◆ **WHAT THIS TASK INVOLVES**
Repeat the lines from the line with "Definition or_default (v" to the line with "BadBody => None" in the listing below, keeping both end lines and adding nothing.

------------

(* ===== verification/Probing.v ===== *)
(** * Probe rounds (data-plane/probing/tcpprobe.go, get-task.go)

    Every few seconds a node fetches its probe tasks from the control plane and probes them with a
    few goroutines that read the tasks from an unbuffered channel; the results of the round are filed
    when all goroutines have returned. *)

From Stdlib Require Import ZArith Lia SpecFloat Ascii.
From stdpp Require Import base list gmap strings list_tactics.
From S2P Require Import Prelude F64 GoStrings GoChan Graph ControlPlane.
Import Graph ControlPlane WorkerPool.

Module Probing.

(** ** Configuration and tasks *)

(** [Config]; durations in nanoseconds. *)
Record Config := mkConfig { Concurrency : Z; Timeout : Z; Interval : Z; Attempts_ : Z; BufferSize : Z }.

Definition or_default (v d : Z) : Z := if (v <=? 0)%Z then d else v.

(** The defaults of [StartProbePeriodically]. *)
Definition with_defaults (cfg : Config) : Config :=
  mkConfig (or_default (Concurrency cfg) 4) (or_default (Timeout cfg) 2000000000) (or_default (Interval cfg) 5000000000) (or_default (Attempts_ cfg) 5) (BufferSize cfg).

(** How the request for the tasks ends: an error of the transport or of the body, or a response with
    its code and tasks. *)
Inductive task_response := RequestFailed | BadBody | Response (code : Z) (data : list ProbeTask).

(** [GetProbeTasks] *)
Definition fetch_tasks (r : task_response) : option (list ProbeTask) :=
  match r with
  | RequestFailed | BadBody => None
  | Response code data => if negb (code =? 200)%Z then None else Some data
  end.

(** ** A round *)

(** [doProbeLossRTT]: the tasks that the producer still has to send, the goroutines and their results. *)
Record round := mkRound { todo : list ProbeTask; probers : pool ProbeTask; roundResults : list Result }.

Definition start_round (cfg : Config) (targets : list ProbeTask) : round :=
  mkRound targets (start (Z.to_nat (Concurrency cfg)) 0) [].

(** The producer sends the next task or closes the channel; a goroutine ends the attempts on a task. *)
Inductive round_op := Produce | Finish (t : ProbeTask) (attempts : list attempt).

Definition round_step (cfg : Config) (r : round) (o : round_op) : outcome round :=
  match o with
  | Produce =>
      match todo r with
      | t :: rest => match fire (probers r) (Send t) with
                     | Next p => Next (mkRound rest p (roundResults r))
                     | Blocked => Blocked
                     | Panics => Panics
                     end
      | [] => if closed (probers r) then Blocked       (* the producer has returned *)
              else match fire (probers r) CloseChan with
                   | Next p => Next (mkRound [] p (roundResults r))
                   | Blocked => Blocked
                   | Panics => Panics
                   end
      end
  | Finish t l =>
      if (Z.of_nat (length l) =? Attempts_ cfg)%Z then
        match fire (probers r) (Done t) with
        | Next p => Next (mkRound (todo r) p (roundResults r ++ [probe t l]))
        | Blocked => Blocked
        | Panics => Panics
        end
      else Blocked
  end.

Fixpoint round_run (cfg : Config) (r : round) (os : list round_op) : outcome round :=
  match os with
  | [] => Next r
  | o :: os => match round_step cfg r o with Next r' => round_run cfg r' os | Blocked => Blocked | Panics => Panics end
  end.

(** [wg.Wait] returns. *)
Definition round_over (r : round) : Prop := drained (probers r).

(** One tick of [StartProbePeriodically]: [results] are those of the round over the fetched tasks. *)
Definition probe_tick (latest : gmap string Result) (resp : task_response) (results : list ProbeTask -> list Result) : gmap string Result :=
  match fetch_tasks resp with
  | None => latest
  | Some targets => updateLatestResults latest (results targets)
  end.

(** ** Proofs *)

(** The invariant of a round over [targets]. *)
Record round_ok (cfg : Config) (targets : list ProbeTask) (r : round) : Prop := {
  ro_tasks : todo r ++ running (probers r) ++ finished (probers r) ≡ₚ targets;
  ro_cap : cap (probers r) = 0%Z;
  ro_queue : queue (probers r) = [];
  ro_size : size (probers r) = Z.to_nat (Concurrency cfg);
  ro_running : (length (running (probers r)) <= size (probers r))%nat;
  ro_closed : closed (probers r) = true -> todo r = [];
  ro_results : Target <$> roundResults r = finished (probers r);
  ro_probed : Forall (fun res => exists l, Z.of_nat (length l) = Attempts_ cfg /\ res = probe (Target res) l) (roundResults r)
}.

Lemma round_step_ok cfg targets r o r' : round_ok cfg targets r -> round_step cfg r o = Next r' -> round_ok cfg targets r'.
Proof.
  intros [Ht Hc Hq Hs Hr Hcl Hres Hp] Hstep. destruct o as [|t l]; cbn [round_step] in Hstep.
  - destruct (todo r) as [|t rest] eqn:Et.
    + destruct (closed (probers r)) eqn:Ec; [done|]. cbn [fire] in Hstep. rewrite Ec in Hstep. injection Hstep as <-. constructor; cbn; done.
    + cbn [fire] in Hstep. destruct (closed (probers r)); [done|]. rewrite Hq, Hc in Hstep. change (Z.of_nat (length []) <? 0)%Z with false in Hstep. change (0 =? 0)%Z with true in Hstep. cbn [andb] in Hstep.
      destruct (Nat.ltb_spec (length (running (probers r))) (size (probers r))); [|done]. injection Hstep as <-.
      constructor; cbn; try done; [|rewrite length_app; simpl; lia]. rewrite <- Ht. solve_Permutation.
  - destruct (Z.eqb_spec (Z.of_nat (length l)) (Attempts_ cfg)) as [Hl|]; [|done]. cbn [fire] in Hstep.
    destruct (remove_first t (running (probers r))) as [rest|] eqn:Er; [|done]. injection Hstep as <-. apply remove_first_Perm in Er.
    pose proof (Permutation_length Er) as Hlen. simpl in Hlen. constructor; cbn; try done.
    + rewrite <- Ht, Er. solve_Permutation.
    + lia.
    + by rewrite fmap_app, Hres.
    + apply Forall_app. split; [done|]. constructor; [|constructor]. by exists l.
Qed.

Lemma round_run_ok cfg targets r os r' : round_ok cfg targets r -> round_run cfg r os = Next r' -> round_ok cfg targets r'.
Proof.
  revert r. induction os as [|o os IH]; intros r Hok; cbn [round_run]; [by intros [= <-]|].
  destruct (round_step cfg r o) as [r1| |] eqn:E; [|done..]. apply IH. by eapply round_step_ok.
Qed.

Lemma start_round_ok cfg targets : round_ok cfg targets (start_round cfg targets).
Proof. constructor; cbn; try done; [by rewrite app_nil_r|lia]. Qed.

(** Steps that are left. *)
Definition round_left (r : round) : nat :=
  2 * length (todo r) + length (running (probers r)) + if closed (probers r) then 0 else 1.

Lemma round_step_left cfg targets r o r' : round_ok cfg targets r -> round_step cfg r o = Next r' -> S (round_left r') = round_left r.
Proof.
  intros [_ Hc Hq _ _ _ _ _] Hstep. unfold round_left. destruct o as [|t l]; cbn [round_step] in Hstep.
  - destruct (todo r) as [|t rest].
    + destruct (closed (probers r)) eqn:Ec; [done|]. cbn [fire] in Hstep. rewrite Ec in Hstep. injection Hstep as <-. cbn. lia.
    + cbn [fire] in Hstep. destruct (closed (probers r)); [done|]. rewrite Hq, Hc in Hstep. change (Z.of_nat (length []) <? 0)%Z with false in Hstep. change (0 =? 0)%Z with true in Hstep. cbn [andb] in Hstep.
      destruct (_ <? _)%nat; [|done]. injection Hstep as <-. cbn. rewrite length_app. simpl. lia.
  - destruct (_ =? _)%Z; [|done]. cbn [fire] in Hstep.
    destruct (remove_first t (running (probers r))) as [rest|] eqn:Er; [|done]. injection Hstep as <-.
    apply remove_first_Perm, Permutation_length in Er. cbn. simpl in Er. lia.
Qed.

Lemma round_run_left cfg targets r os r' :
  round_ok cfg targets r -> round_run cfg r os = Next r' -> (length os + round_left r' = round_left r)%nat.
Proof.
  revert r. induction os as [|o os IH]; intros r Hok; cbn [round_run]; [by intros [= <-]|].
  destruct (round_step cfg r o) as [r1| |] eqn:E; [|done..]. intros Hr.
  pose proof (round_step_left _ _ _ _ _ Hok E). pose proof (IH r1 (round_step_ok _ _ _ _ _ Hok E) Hr). simpl. lia.
Qed.

(** A round that is not over can go on. *)
Lemma round_progress cfg targets r :
  (0 < Concurrency cfg)%Z -> (0 <= Attempts_ cfg)%Z -> round_ok cfg targets r -> ~ round_over r -> exists o r', round_step cfg r o = Next r'.
Proof.
  intros Hcc Hat [Ht Hc Hq Hs Hr Hcl Hres Hp] Hover. destruct (running (probers r)) as [|t rest] eqn:Er.
  - exists Produce. cbn [round_step]. destruct (todo r) as [|t rest] eqn:Et.
    + destruct (closed (probers r)) eqn:Ec; [exfalso; apply Hover; by split_and!|]. cbn [fire]. rewrite Ec. eauto.
    + cbn [fire]. destruct (closed (probers r)) eqn:Ec; [by specialize (Hcl eq_refl)|]. rewrite Hq, Hc, Er. change (Z.of_nat (length []) <? 0)%Z with false. change (0 =? 0)%Z with true. cbn [andb length].
      rewrite (proj2 (Nat.ltb_lt 0 (size (probers r)))) by lia. eauto.
  - exists (Finish t (replicate (Z.to_nat (Attempts_ cfg)) TimedOut)). cbn [round_step]. rewrite length_replicate, Z2Nat.id, Z.eqb_refl by lia.
    cbn [fire]. rewrite Er. cbn [remove_first]. rewrite decide_True by done. eauto.
Qed.

Lemma update_other latest results ip : ip ∉ (pt_IP ∘ Target) <$> results -> updateLatestResults latest results !! ip = latest !! ip.
Proof.
  unfold updateLatestResults. revert latest. induction results as [|r results IH]; intros latest Hn; [done|]. cbn [foldl].
  rewrite fmap_cons, not_elem_of_cons in Hn. destruct Hn as [Hne Hn]. rewrite IH by done. by apply lookup_insert_ne.
Qed.

Lemma update_one latest results r :
  NoDup ((pt_IP ∘ Target) <$> results) -> r ∈ results -> updateLatestResults latest results !! pt_IP (Target r) = Some r.
Proof.
  unfold updateLatestResults. revert latest. induction results as [|r0 results IH]; intros latest Hnd Hin; [by apply not_elem_of_nil in Hin|].
  rewrite fmap_cons in Hnd. apply NoDup_cons in Hnd as [Hn Hnd]. cbn [foldl]. apply elem_of_cons in Hin as [->|Hin]; [|by apply IH].
  change (updateLatestResults (<[pt_IP (Target r0) := r0]> latest) results !! pt_IP (Target r0) = Some r0). rewrite update_other by done.
  apply lookup_insert_eq.
Qed.

(** ** Properties *)

(** C29. A probe round always ends and probes every target once: with the configuration that
    [StartProbePeriodically] makes, whatever the goroutines do in whatever order, nothing panics, a
    round that is not over can go on, no run is longer than twice the number of targets plus one, and
    when the round is over its results are, in some order, one result of the configured number of
    attempts for each target. *)
Theorem probe_round cfg0 targets os r :
  let cfg := with_defaults cfg0 in
  round_run cfg (start_round cfg targets) os = Next r ->
  (length os <= 2 * length targets + 1)%nat /\
  (forall o, round_step cfg r o <> Panics) /\
  (~ round_over r -> exists o r', round_step cfg r o = Next r') /\
  (round_over r -> Target <$> roundResults r ≡ₚ targets /\
     Forall (fun res => exists l, Z.of_nat (length l) = Attempts_ cfg /\ res = probe (Target res) l) (roundResults r)).
Proof.
  intros cfg Hr. pose proof (round_run_ok _ _ _ _ _ (start_round_ok cfg targets) Hr) as Hok.
  pose proof (round_run_left _ _ _ _ _ (start_round_ok cfg targets) Hr) as Hl.
  assert (Hpos : (0 < Concurrency cfg /\ 0 < Attempts_ cfg)%Z).
  { unfold cfg, with_defaults, or_default. cbn. destruct (Z.leb_spec (Concurrency cfg0) 0), (Z.leb_spec (Attempts_ cfg0) 0); lia. }
  split_and!.
  - unfold round_left at 2 in Hl. cbn in Hl. lia.
  - intros o Hp. destruct o as [|t l]; cbn [round_step] in Hp; [|cbn [fire] in Hp; by repeat case_match].
    destruct (todo r) as [|t rest] eqn:Et; [by destruct (closed (probers r)) eqn:Ec; [|cbn [fire] in Hp; rewrite Ec in Hp]|].
    cbn [fire] in Hp. destruct (closed (probers r)) eqn:Ec; [by rewrite (ro_closed _ _ _ Hok Ec) in Et|]. by repeat case_match.
  - intros Hn. eapply round_progress; [lia|lia|exact Hok|exact Hn].
  - intros (Hc & Hq & Hrun). destruct Hok as [Ht _ _ _ _ Hcl Hres Hpr]. split; [|exact Hpr].
    rewrite Hres, <- Ht, Hrun, (Hcl Hc). done.
Qed.

(** What a tick does to the table of results: targets at different addresses each get their new
    result; nothing else changes.  In particular the result of a target that is no longer probed stays
    in the table, and in every later report. *)
Theorem probe_tick_table latest targets results :
  Target <$> results ≡ₚ targets -> NoDup (pt_IP <$> targets) ->
  let latest' := probe_tick latest (Response 200 targets) (fun _ => results) in
  (forall r, r ∈ results -> latest' !! pt_IP (Target r) = Some r) /\
  (forall ip, ip ∉ pt_IP <$> targets -> latest' !! ip = latest !! ip).
Proof.
  intros Ht Hnd latest'. assert (Hip : (pt_IP ∘ Target) <$> results ≡ₚ pt_IP <$> targets) by (by rewrite list_fmap_compose, Ht).
  unfold latest', probe_tick. cbn [fetch_tasks Z.eqb Pos.eqb negb]. split.
  - intros r Hin. apply update_one; [by rewrite Hip|done].
  - intros ip Hn. apply update_other. by rewrite Hip.
Qed.

(** ** Instances *)

Definition task_a : ProbeTask := mkTask "node" "gcp" "10.0.0.2" 7083 "EU" "".
Definition task_b : ProbeTask := mkTask "source" "aws" "10.0.0.9" 8080 "EU" "s1".
Definition five (rtt : Z) : list attempt := replicate 5 (Connected rtt).
Definition no_config : Config := mkConfig 0 0 0 0 0.
Definition sample_round : list round_op := [Produce; Produce; Finish task_b (five 7); Produce; Finish task_a (five 9)].

Lemma probe_round_witness :
  match round_run (with_defaults no_config) (start_round (with_defaults no_config) [task_a; task_b]) sample_round with
  | Next r => Target <$> roundResults r ≡ₚ [task_a; task_b]
  | _ => False
  end.
Proof.
  destruct (round_run (with_defaults no_config) (start_round (with_defaults no_config) [task_a; task_b]) sample_round) as [r| |] eqn:E;
    [|vm_compute in E; discriminate E|vm_compute in E; discriminate E].
  destruct (probe_round no_config [task_a; task_b] sample_round r E) as (_ & _ & _ & Hover). apply Hover.
  vm_compute in E. injection E as <-. done.
Defined.

Lemma probe_tick_table_witness :
  probe_tick ∅ (Response 200 [task_a; task_b]) (fun _ => [probe task_b (five 7); probe task_a (five 9)]) !! "10.0.0.2" = Some (probe task_a (five 9)).
Proof.
  destruct (probe_tick_table ∅ [task_a; task_b] [probe task_b (five 7); probe task_a (five 9)]) as [H1 _].
  - apply perm_swap.
  - apply (bool_decide_unpack _). vm_compute. exact I.
  - apply (H1 (probe task_a (five 9))). right. left.
Defined.
End Probing.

------------

◆ **TASK SOLUTION**
Definition or_default (v d : Z) : Z := if (v <=? 0)%Z then d else v.

(** The defaults of [StartProbePeriodically]. *)
Definition with_defaults (cfg : Config) : Config :=
  mkConfig (or_default (Concurrency cfg) 4) (or_default (Timeout cfg) 2000000000) (or_default (Interval cfg) 5000000000) (or_default (Attempts_ cfg) 5) (BufferSize cfg).

(** How the request for the tasks ends: an error of the transport or of the body, or a response with
    its code and tasks. *)
Inductive task_response := RequestFailed | BadBody | Response (code : Z) (data : list ProbeTask).

(** [GetProbeTasks] *)
Definition fetch_tasks (r : task_response) : option (list ProbeTask) :=
  match r with
  | RequestFailed | BadBody => None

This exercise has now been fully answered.